→ Given data
┄┄┄┄┄┄
(** * The [showimage] page of the ASP.NET integration (pluginwiris)

    A shallow embedding of [pluginwiris.showimage] (the page that serves
    the image of a stored formula, rendering it remotely when needed) and
    the verification of its cache, descriptor-parsing and
    parameter-building behaviour.

    - Hashtables with string keys and string values are [gmap string string];
      an absent key reads as C#'s [null].
    - The file system, the log of file accesses and the log of calls to the
      remote renderer form the [World] threaded through the handler.
    - C# exceptions are the [Exception] results of the monad [M]; which
      exception a failed open raises is a parameter, as [Libwiris] is. *)

From Stdlib Require Import String Ascii.
From stdpp Require Import gmap strings list fin_maps pretty.

Local Open Scope string_scope.
Local Open Scope nat_scope.
Local Open Scope list_scope.
Local Open Scope stdpp_scope.

(** ** .NET base class library functions used by the page *)

Module DotNet.

(** [Char.IsWhiteSpace] on the characters below 256. *)
Definition IsWhiteSpace (c : ascii) : bool :=
  let n := nat_of_ascii c in
  (((9 <=? n) && (n <=? 13)) || (n =? 32) || (n =? 133) || (n =? 160))%nat.

Fixpoint TrimStart (s : string) : string :=
  match s with
  | "" => ""
  | String c rest => if IsWhiteSpace c then TrimStart rest else s
  end.

Definition TrimEnd (s : string) : string :=
  String.rev (TrimStart (String.rev s)).

(** [String.Trim()]. *)
Definition Trim (s : string) : string := TrimEnd (TrimStart s).

(** [String.Split(sep)]: empty entries are kept, so the result always has
    at least one element. *)
Fixpoint Split (sep : ascii) (s : string) : list string :=
  match s with
  | "" => [""]
  | String c rest =>
      if Ascii.eqb c sep then "" :: Split sep rest
      else match Split sep rest with
           | w :: ws => String c w :: ws
           | [] => [String c ""]
           end
  end.

(** Index of the last character satisfying [p] ([-1] is [None]). *)
Fixpoint LastIndexWhere (p : ascii → bool) (s : string) : option nat :=
  match s with
  | "" => None
  | String c rest =>
      match LastIndexWhere p rest with
      | Some i => Some (S i)
      | None => if p c then Some 0 else None
      end
  end.

Fixpoint existsChar (p : ascii → bool) (s : string) : bool :=
  match s with
  | "" => false
  | String c rest => p c || existsChar p rest
  end.

(** [Path.HasIllegalCharacters]: double quote, [<], [>], [|] and the
    control characters. *)
Definition IllegalPathChar (c : ascii) : bool :=
  let n := nat_of_ascii c in
  ((n =? 34) || (n =? 60) || (n =? 62) || (n =? 124) || (n <? 32))%nat.

(** [DirectorySeparatorChar], [AltDirectorySeparatorChar] and
    [VolumeSeparatorChar]. *)
Definition IsSeparator (c : ascii) : bool :=
  let n := nat_of_ascii c in
  ((n =? 92) || (n =? 47) || (n =? 58))%nat.

(** [Path.GetFileName]; [None] is the [ArgumentException] raised on an
    illegal character. *)
Definition GetFileName (path : string) : option string :=
  if existsChar IllegalPathChar path then None
  else
    Some (match LastIndexWhere IsSeparator path with
          | Some i => substring (i + 1) (String.length path - i - 1) path
          | None => path
          end).

(** [Path.GetFileNameWithoutExtension]. *)
Definition GetFileNameWithoutExtension (path : string) : option string :=
  match GetFileName path with
  | None => None
  | Some name =>
      Some (match LastIndexWhere (Ascii.eqb ".") name with
            | Some i => substring 0 i name
            | None => name
            end)
  end.

(** [key.Length >= 4 && key.Substring(0, 4) == "font"]. *)
Definition StartsWithFont (key : string) : bool :=
  (4 <=? String.length key)%nat && String.eqb (substring 0 4 key) "font".

(** ["font" + n] for an [int] [n]: the decimal digits of [n]. *)
Definition fontKey (n : nat) : string := "font" +:+ pretty n.

(** [Char.ToUpperInvariant], as far as comparing characters below 256
    goes: the letters [a]-[z] and [à]-[þ] have their capitals 32 below;
    the capitals of [µ] and [ÿ] are above 255, so these two equal no other
    character below 256 and are left as they are. *)
Definition ToUpperInvariant (c : ascii) : ascii :=
  let n := nat_of_ascii c in
  if (((97 <=? n) && (n <=? 122))
      || ((224 <=? n) && (n <=? 254) && negb (n =? 247)))%nat
  then ascii_of_nat (n - 32) else c.

Fixpoint ToUpper (s : string) : string :=
  match s with
  | "" => ""
  | String c rest => String (ToUpperInvariant c) (ToUpper rest)
  end.

(** [String.Equals(a, b, StringComparison.OrdinalIgnoreCase)], the
    comparison of the names of [Request.QueryString]; a file system that
    ignores case compares the names of files alike. *)
Definition EqualsIgnoreCase (a b : string) : bool :=
  String.eqb (ToUpper a) (ToUpper b).

End DotNet.
Import DotNet.

(** ** Request data *)

(** [Request.QueryString]: the entries of the collection, one per key of
    [AllKeys], in order, each key spelled as the query first spells it
    (the collection keeps one entry for the names that differ in case
    only).  A key can be [null] (a value without a name). *)
Definition QueryString := list (option string * string).

Definition AllKeys (q : QueryString) : list (option string) := q.*1.

(** [Request.QueryString[name]]: the collection looks a name up ignoring
    case, so that [Formula=eq1] answers to ["formula"]. *)
Fixpoint Item (q : QueryString) (name : string) : option string :=
  match q with
  | [] => None
  | (Some k, v) :: rest => if EqualsIgnoreCase k name then Some v else Item rest name
  | (None, _) :: rest => Item rest name
  end.

Record Request := {
  Query : QueryString;
  Referer : string
}.

(** [toReturn] of the two descriptor readers: a Hashtable with exactly the
    keys ["mathml"], ["config"] and ["fonts"]. *)
Record ConfigAndFonts := {
  mathml : string;
  config : gmap string string;
  fonts : gmap string string
}.

(** ** The world of the handler: files, file accesses, renderer calls *)

Inductive Exception :=
  | ArgumentException          (* illegal character in a path *)
  | ArgumentNullException      (* a Hashtable indexed with [null] *)
  | NullReferenceException     (* a method called on [null] *)
  | FileNotFoundException (path : string)
  | DirectoryNotFoundException (path : string)
  | PathTooLongException
  | IOException (path : string)  (* the file cannot be created or written *)
  | WebException.              (* the remote call failed *)

Inductive FileAccess :=
  | Probe (path : string)      (* [File.Exists] *)
  | Read (path : string)       (* [StreamReader], [Response.WriteFile], [parseIni] *)
  | Create (path : string).    (* [new FileStream(path, FileMode.Create, FileAccess.Write)] *)

Definition accessPath (a : FileAccess) : string :=
  match a with Probe p | Read p | Create p => p end.

Definition RenderCall : Type := string * gmap string string * string.

Record World := {
  files : gmap string (list Byte.byte);
  unwritable : gset string;            (* paths whose creation fails *)
  accesses : list FileAccess;          (* oldest first *)
  renders : list RenderCall            (* oldest first *)
}.

(** A computation returns a value or raises, and leaves a world behind in
    both cases. *)
Definition M (A : Type) : Type := World → (Exception + A) * World.

Definition ret {A} (a : A) : M A := λ w, (inr a, w).
Definition raise {A} (e : Exception) : M A := λ w, (inl e, w).
Definition bind {A B} (m : M A) (k : A → M B) : M B :=
  λ w, match m w with
       | (inr a, w') => k a w'
       | (inl e, w') => (inl e, w')
       end.
Definition lift {A} (r : Exception + A) : M A := λ w, (r, w).

Declare Scope io_scope.
Delimit Scope io_scope with io.
Notation "'let*' x ':=' m 'in' k" := (bind m (λ x, k))
  (at level 10, x name, m at level 100, k at level 200) : io_scope.
Notation "m ;;; k" := (bind m (λ _, k))
  (at level 100, right associativity) : io_scope.
Local Open Scope io_scope.

Definition logged (a : FileAccess) (w : World) : World :=
  {| files := files w; unwritable := unwritable w;
     accesses := accesses w ++ [a]; renders := renders w |}.

Definition stored (path : string) (bytes : list Byte.byte) (w : World) : World :=
  {| files := <[path := bytes]> (files w); unwritable := unwritable w;
     accesses := accesses w; renders := renders w |}.

Definition called (c : RenderCall) (w : World) : World :=
  {| files := files w; unwritable := unwritable w;
     accesses := accesses w; renders := renders w ++ [c] |}.

Definition logAccess (a : FileAccess) : M unit := λ w, (inr tt, logged a w).

Definition setFile (path : string) (bytes : list Byte.byte) : M unit :=
  λ w, (inr tt, stored path bytes w).

(** [File.Exists(path)]. *)
Definition File_Exists (path : string) : M bool :=
  logAccess (Probe path) ;;;
  λ w, (inr (bool_decide (is_Some (files w !! path))), w).

(** What opening a path for reading raises when there is no file to open
    under it: [FileNotFoundException] when only the file is missing,
    [DirectoryNotFoundException] when a directory of the path is,
    [ArgumentException] when the name has a [*] or a [?],
    [PathTooLongException] when the path is too long.  Which one is the
    business of the framework and of the directories, and the page
    creates and removes no directory: it is a parameter of the page. *)
Class FileSystem := {
  OpenFailure : string → Exception
}.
┄┄┄┄┄┄
→ Action item
From the data, report how many lines hold "EqualsIgnoreCase", leaving out any other words.

→ Exercise solution
2